**Try it**. Transcribe exactly the lines that begin the material and continue through the line containing "fields as they". Leave out whatever follows.

**Exercise data**.
= = =
(** C10. Casting the result of a successful cast returns that same value,
    which equals itself: for the base class with any type whose call
    returns instances of it, and for the integer, string and datetime
    fields as they are built. A value of the declared type, and an aware
    datetime given to a datetime field, pass through unchanged. *)
Theorem cast_idempotent (py_repr : value → string)
    (unpickle parse : string → result datetime) (default_tz : Z) :
  (∀ T args kw f, Field_init (Some T) args kw = Ok f → type_sound T →
     ∀ v r, cast f v = Ok r → cast f r = Ok r ∧ py_eq r r = Ok true)
  ∧ (∀ args kw f,
       IntField_init args kw = Ok f
       ∨ StringField_init py_repr args kw = Ok f
       ∨ DateField_init unpickle parse default_tz args kw = Ok f →
       ∀ v r, cast f v = Ok r → cast f r = Ok r ∧ py_eq r r = Ok true)
  ∧ (∀ T args kw f v, Field_init (Some T) args kw = Ok f →
       type_of v = type_tag T → cast f v = Ok v)
  ∧ (∀ args kw f d,
       DateField_init unpickle parse default_tz args kw = Ok f →
       is_Some (tzinfo d) → cast f (VDatetime d) = Ok (VDatetime d)).
Proof.
  assert (Hbase : ∀ T args kw f, Field_init (Some T) args kw = Ok f →
            type_sound T → ∀ v r, cast f v = Ok r →
            cast f r = Ok r ∧ py_eq r r = Ok true).
  { intros T args kw f Hf HT v r. rewrite (Field_init_cast _ _ _ _ Hf).
    intros Hr. split; [exact (Field_cast_idem T v r HT Hr) | apply py_eq_refl]. }
  split; [exact Hbase|]. split; [|split].
  - intros args kw f [Hf|[Hf|Hf]] v r.
    + exact (Hbase int_type args kw f Hf int_type_sound v r).
    + exact (Hbase (str_type py_repr) args kw f Hf (str_type_sound _) v r).
    + rewrite (DateField_init_cast _ _ _ _ _ _ Hf). intros Hr.
      split; [exact (DateField_cast_idem _ _ _ v r Hr) | apply py_eq_refl].
  - intros T args kw f v Hf. rewrite (Field_init_cast _ _ _ _ Hf).
    apply Field_cast_same.
  - intros args kw f d Hf. rewrite (DateField_init_cast _ _ _ _ _ _ Hf).
    apply DateField_cast_aware.
Qed.

(** [cast_spec] at [IntField(primary_key=True)], the strings ['abc'] and
    ['- 5'], and a datetime field whose parser refuses every string, given
    [True] and 2 ** 31. *)
Lemma cast_spec_witness :
  cast Sample.x_field VNone = Ok VNone
  ∧ cast Sample.x_field (VStr "abc") = Raise ValueError
  ∧ cast Sample.x_field (VStr "- 5") = Ok (VInt (-5))
  ∧ ∃ f, DateField_init (λ _, Raise TypeError) (λ _, Raise ValueError) 0
           [] ∅ = Ok f
         ∧ cast f (VInt (2 ^ 31)) = Raise OverflowError
         ∧ cast f (VBool true) ≠ Raise OverflowError.
Proof.
  destruct (cast_spec (λ _, ""%string) (λ _, Raise TypeError)
              (λ _, Raise ValueError) 0) as (Hbase & _ & Hint & Hdate).
  split; [|split; [|split]].
  - exact (proj1 (Hbase int_type [] {[ "primary_key"%string := VBool true ]}
                    Sample.x_field eq_refl)).
  - apply (Hint [] {[ "primary_key"%string := VBool true ]}).
    + reflexivity.
    + repeat constructor.
  - apply (Hint [] {[ "primary_key"%string := VBool true ]} _ "- 5"%string).
    + reflexivity.
    + reflexivity.
  - eexists. split; [reflexivity|].
    destruct (Hdate [] ∅ _ eq_refl) as (_ & _ & Herr & _).
    split.
    + destruct (Herr (VInt (2 ^ 31))) as [_ Hover]; [done..|].
      apply Hover. exists (2 ^ 31). split; [done | lia].
    + destruct (Herr (VBool true)) as [_ Hover]; [done..|].
      intros (z & Hz & _)%Hover. discriminate.
Defined.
= = =
**Your solution**.
(** C10. Casting the result of a successful cast returns that same value,
    which equals itself: for the base class with any type whose call
    returns instances of it, and for the integer, string and datetime
    fields as they are built. A value of the declared type, and an aware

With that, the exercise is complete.